Now, letting $x=\frac1n\sum_{i=1}^{n}A_i$, $y=A_{n+1}$, $t=\frac{n}{n+1}$ and $1-t=\frac{1}{n+1}$ in $(1)$, we have

$$\begin{align} \sin\left(\frac{1}{n+1}\sum_{i=1}^{n+1}A_i\right)&=\sin\left(\frac{n}{n+1}\left(\frac1n\sum_{i=1}^{n}A_i\right)+\frac{1}{n+1}A_{n+1}\right)\\\\ &\ge \frac{n}{n+1}\sin\left(\frac1n\sum_{i=1}^{n}A_i\right)+\frac{1}{n+1}\sin\left(A_{n+1}\right) \tag 2 \end{align}$$

It is key to note that $\frac{1}{n}\sum_{i=1}^{n}A_i\in[0,\pi]$.

Next, we could apply the inequality in $(2)$ to the sum on the right-hand side of $(2)$ and through a recursive process arrive at the desired inequality.

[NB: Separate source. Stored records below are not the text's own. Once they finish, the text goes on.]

(* ===== verification/Kratos.v ===== *)
(** * Middlewares of Kratos: [src/kratos/middleware/cors], [src/kratos/middleware/protovalidate]

    Headers added to the replies of matching paths, and validation of requests.
    Regular expressions, transports, reply headers and the validator are
    parameters. *)

From S2P Require Import Prelude GoErrors Strings GoNet.
From Stdlib Require Import Ascii.
From stdpp Require Import options.
Set Default Proof Using "Type*".
Local Open Scope nat_scope.

(** ** [cors.go] *)

Record options := mkOptions {
  paths : list bytes; allowedMethods : list bytes; allowedOrigins : list bytes; allowedHeaders : list bytes
}.
Definition newOptions : options := mkOptions [lit "*"] [lit "*"] [lit "*"] [lit "*"].

Inductive Option_ :=
  | Path (l : list bytes) | AppendPath (l : list bytes) | AllowedMethods (l : list bytes) | AppendAllowedMethods (l : list bytes)
  | AllowedHeaders (l : list bytes) | AppendAllowedHeaders (l : list bytes) | AllowedOrigins (l : list bytes)
  | AppendAllowedOrigins (l : list bytes).

Definition apply (o : options) (opt : Option_) : options :=
  let '(mkOptions p m og h) := o in
  match opt with
  | Path l => mkOptions l m og h
  | AppendPath l => mkOptions (p ++ l) m og h
  | AllowedMethods l => mkOptions p l og h
  | AppendAllowedMethods l => mkOptions p (m ++ l) og h
  | AllowedHeaders l => mkOptions p m og l
  | AppendAllowedHeaders l => mkOptions p m og (h ++ l)
  | AllowedOrigins l => mkOptions p m l h
  | AppendAllowedOrigins l => mkOptions p m (og ++ l) h
  end.

(** [strings.Join] and [strings.ReplaceAll] of stars. *)
Fixpoint Join (l : list bytes) (sep : bytes) : bytes :=
  match l with
  | [] => []
  | [x] => x
  | x :: l => x ++ sep ++ Join l sep
  end.
Definition replace_stars (s : bytes) : bytes := s ≫= fun a => if bool_decide (a = star) then lit ".*" else [a].

Section Cors.
(** [regexp.MatchString]: [None] if the pattern does not compile. *)
Context (MatchString : bytes -> bytes -> option bool).

Definition isPath (pattern value : bytes) : bool :=
  if bool_decide (pattern = lit "*") || bool_decide (pattern = value) then true
  else default false (MatchString (replace_stars (TrimLeft pattern (lit "/"))) (TrimLeft value (lit "/"))).

(** What a server context gives: whether the transport is on HTTP, and the URI of the
    request. *)
Record server_context := mkServerContext { is_http : bool; RequestURI : option bytes }.

Context {Ctx Req Reply W : Type} (FromServerContext : Ctx -> option server_context) (Add : bytes -> bytes -> Ctx -> W -> W).
Local Abbreviation handler := (Ctx -> Req -> W -> W * Reply).

Definition cors_headers (op : options) : list (bytes * bytes) :=
  [(lit "Access-Control-Allow-Credentials", lit "true");
   (lit "Access-Control-Allow-Methods", Join (allowedMethods op) (lit ", "));
   (lit "Access-Control-Allow-Headers", Join (allowedHeaders op) (lit ", "));
   (lit "Access-Control-Allow-Origin", Join (allowedOrigins op) (lit ", "))].

(** The loop over the paths, which ends at the first that matches. *)
Fixpoint path_loop (op : options) (ps : list bytes) (uri : bytes) (c : Ctx) (w : W) : W :=
  match ps with
  | [] => w
  | p :: ps =>
      if negb (isPath p uri) then path_loop op ps uri c w
      else foldl (fun w '(k, v) => Add k v c w) w (cors_headers op)
  end.

Definition Cors (opts : list Option_) (next : handler) : handler :=
  let op := foldl apply newOptions opts in
  fun c req w =>
    match FromServerContext c with
    | Some s =>
        if negb (is_http s) then next c req w
        else match RequestURI s with
             | Some uri => next c req (path_loop op (paths op) uri c w)
             | None => next c req w
             end
    | None => next c req w
    end.

(** The headers are added once if some path matches, however many do, and not
    otherwise; the handler is always called. *)
Theorem cors_once opts next c req w :
  let op := foldl apply newOptions opts in
  Cors opts next c req w =
  match FromServerContext c with
  | Some (mkServerContext true (Some uri)) =>
      next c req (if decide (Exists (fun p => isPath p uri = true) (paths op))
                  then foldl (fun w '(k, v) => Add k v c w) w (cors_headers op) else w)
  | _ => next c req w
  end.
Proof.
  cbv zeta. unfold Cors. destruct (FromServerContext c) as [[[] [uri|]]|]; try done. cbn [is_http RequestURI negb]. f_equal.
  generalize (foldl apply newOptions opts) as op. intros op. generalize (paths op) as ps. intros ps.
  induction ps as [|p ps IH]; [rewrite decide_False; [done|]; rewrite Exists_nil; tauto|]. cbn [path_loop]. destruct (isPath p uri) eqn:E; cbn [negb].
  - by rewrite decide_True by by constructor.
  - rewrite IH. apply decide_ext. rewrite Exists_cons, E. split; [by right|by intros [?|?]].
Qed.

(** Without options every request matches. *)
Theorem cors_default_matches uri : Exists (fun p => isPath p uri = true) (paths newOptions).
Proof. by constructor. Qed.

(** ** [validator.go] *)

(** Requests that are messages are validated; [Validator] is nil or a validator. *)
Context {Msg : Type} (as_message : Req -> option Msg) (default_handler : Ctx -> Req -> error -> W -> W * Reply).
Record voptions := mkVOptions { validator : option (Msg -> option error); vhandler : Ctx -> Req -> error -> W -> W * Reply }.
Inductive VOption := Validator (v : option (Msg -> option error)) | Handler (h : Ctx -> Req -> error -> W -> W * Reply).
Definition vapply (o : voptions) (opt : VOption) : voptions :=
  match opt with Validator v => mkVOptions v (vhandler o) | Handler h => mkVOptions (validator o) h end.

Definition Server (opts : list VOption) (next : handler) : handler :=
  let o := foldl vapply (mkVOptions None default_handler) opts in
  fun c req w =>
    match validator o with
    | Some validate =>
        match as_message req with
        | Some msg => match validate msg with Some err => vhandler o c req err w | None => next c req w end
        | None => next c req w
        end
    | None => next c req w
    end.

(** With a validator the handler is called only with requests that are no messages or
    valid ones; a handler that rejects invalid messages never sees one. *)
Theorem validated opts next next' c req w validate :
  validator (foldl vapply (mkVOptions None default_handler) opts) = Some validate ->
  (forall r, (forall msg, as_message r = Some msg -> validate msg = None) -> next c r w = next' c r w) ->
  Server opts next c req w = Server opts next' c req w.
Proof.
  intros Hv Hn. unfold Server. rewrite Hv. destruct (as_message req) as [msg|] eqn:Em; [|apply Hn; congruence].
  destruct (validate msg) eqn:Ev; [done|]. apply Hn. intros m. rewrite Em. by intros [= <-].
Qed.
End Cors.
Lemma handler_body_rejected v env req e :
  req_method req = "POST" -> req_json req = Thrown e ->
  handler v env req = handler_catch e.
Proof.
  intros Hm Hj. apply String.eqb_eq in Hm.
  unfold handler, handler_try. rewrite Hm, Hj. reflexivity.
Qed.

Lemma handler_body_null v env req :
  req_method req = "POST" -> req_json req = Ok JNull ->
  handler v env req = handler_catch (engine_error DestructureNull).
Proof.
  intros Hm Hj. apply String.eqb_eq in Hm.
  unfold handler, handler_try. rewrite Hm, Hj. reflexivity.
Qed.

(** A body with an input that cannot be converted to text ends in the
    [catch] before any call. *)
Lemma handler_body_unconvertible v env req parsed e :
  req_method req = "POST" -> req_json req = Ok parsed -> parsed <> JNull ->
  user_text (fields_of parsed) = Thrown e ->
  handler v env req = handler_catch e.
Proof.
  intros Hm Hj Hn Ht. apply String.eqb_eq in Hm.
  unfold handler, handler_try. rewrite Hm, Hj. simpl.
  rewrite (destructure_value Hn). simpl. rewrite Ht. reflexivity.
Qed.

Lemma handler_body_value v env req parsed text :
  req_method req = "POST" -> req_json req = Ok parsed -> parsed <> JNull ->
  user_text (fields_of parsed) = Ok text ->
  handler v env req =
    Fetch (outbound_call v env text (fields_of parsed)) settle.
Proof.
  intros Hm Hj Hn Ht. apply String.eqb_eq in Hm.
  unfold handler, handler_try. rewrite Hm, Hj. simpl.
  rewrite (destructure_value Hn). simpl. rewrite Ht. reflexivity.
Qed.

Lemma run_handler_value v env req parsed text net :
  req_method req = "POST" -> req_json req = Ok parsed -> parsed <> JNull ->
  user_text (fields_of parsed) = Ok text ->
  run net (handler v env req) =
    (fst (run net (settle (net (outbound_call v env text (fields_of parsed))))),
     [outbound_call v env text (fields_of parsed)]).
Proof.
  intros Hm Hj Hn Ht. rewrite (handler_body_value v env req Hm Hj Hn Ht). simpl.
  pose proof (settle_calls net
                (net (outbound_call v env text (fields_of parsed)))) as H.
  destruct (run net (settle _)) as [r calls]. simpl in *. subst. reflexivity.
Qed.

(** The ways a handler run can go: method refused, body rejected, null or
    not convertible to text, or one outbound call followed by its
    settlement. *)
Lemma handler_cases v env req :
  handler v env req = Ret (mkResponse "Method Not Allowed" 405 []) \/
  (exists e, handler v env req = handler_catch e) \/
  (exists parsed text,
     req_method req = "POST" /\ req_json req = Ok parsed /\ parsed <> JNull /\
     user_text (fields_of parsed) = Ok text /\
     handler v env req =
       Fetch (outbound_call v env text (fields_of parsed)) settle).
Proof.
  destruct (String.eqb (req_method req) "POST") eqn:Hm.
  - apply String.eqb_eq in Hm. right.
    destruct (req_json req) as [parsed | e] eqn:Hj.
    + destruct (null_or_value parsed) as [-> | Hn].
      * left. eexists. apply (handler_body_null v env req Hm Hj).
      * destruct (user_text (fields_of parsed)) as [text | e] eqn:Ht.
        -- right. exists parsed, text. repeat split; auto.
           apply (handler_body_value v env req Hm Hj Hn Ht).
        -- left. exists e.
           apply (handler_body_unconvertible v env req Hm Hj Hn Ht).
    + left. exists e. apply (handler_body_rejected v env req Hm Hj).
  - apply String.eqb_neq in Hm. left. apply (handler_not_post v env req Hm).
Qed.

But the OP specifically asked to show that the inequality of interest through induction. So, to that end, we establish a base case. Using $(1)$ with $t=1/2$, we see that

$$2\sin \left(\frac{A_1+A_2}{2}\right)\ge \sin A_1+\sin A_2$$

Next, we assume that for some integer $n$, we have

$$n\,\sin\left(\frac1n\sum_{i=1}^{n}A_i\right)\ge \sum_{i=1}^{n}\sin(A_i) \tag 3$$

Using $(3)$ in $(2)$ reveals

$$\begin{align} \sin\left(\frac{1}{n+1}\sum_{i=1}^{n+1}A_i\right)&\ge \frac{n}{n+1}\left(\frac1n \sum_{i=1}^{n}\sin(A_i)\right)+\frac{1}{n+1}\sin\left(A_{n+1}\right)\\\\ &=\frac{1}{n+1}\sum_{i=1}^{n+1}\sin(A_i) \tag 4 \end{align}$$

where after multiplying $(4)$ by $n+1$ yields the desire result.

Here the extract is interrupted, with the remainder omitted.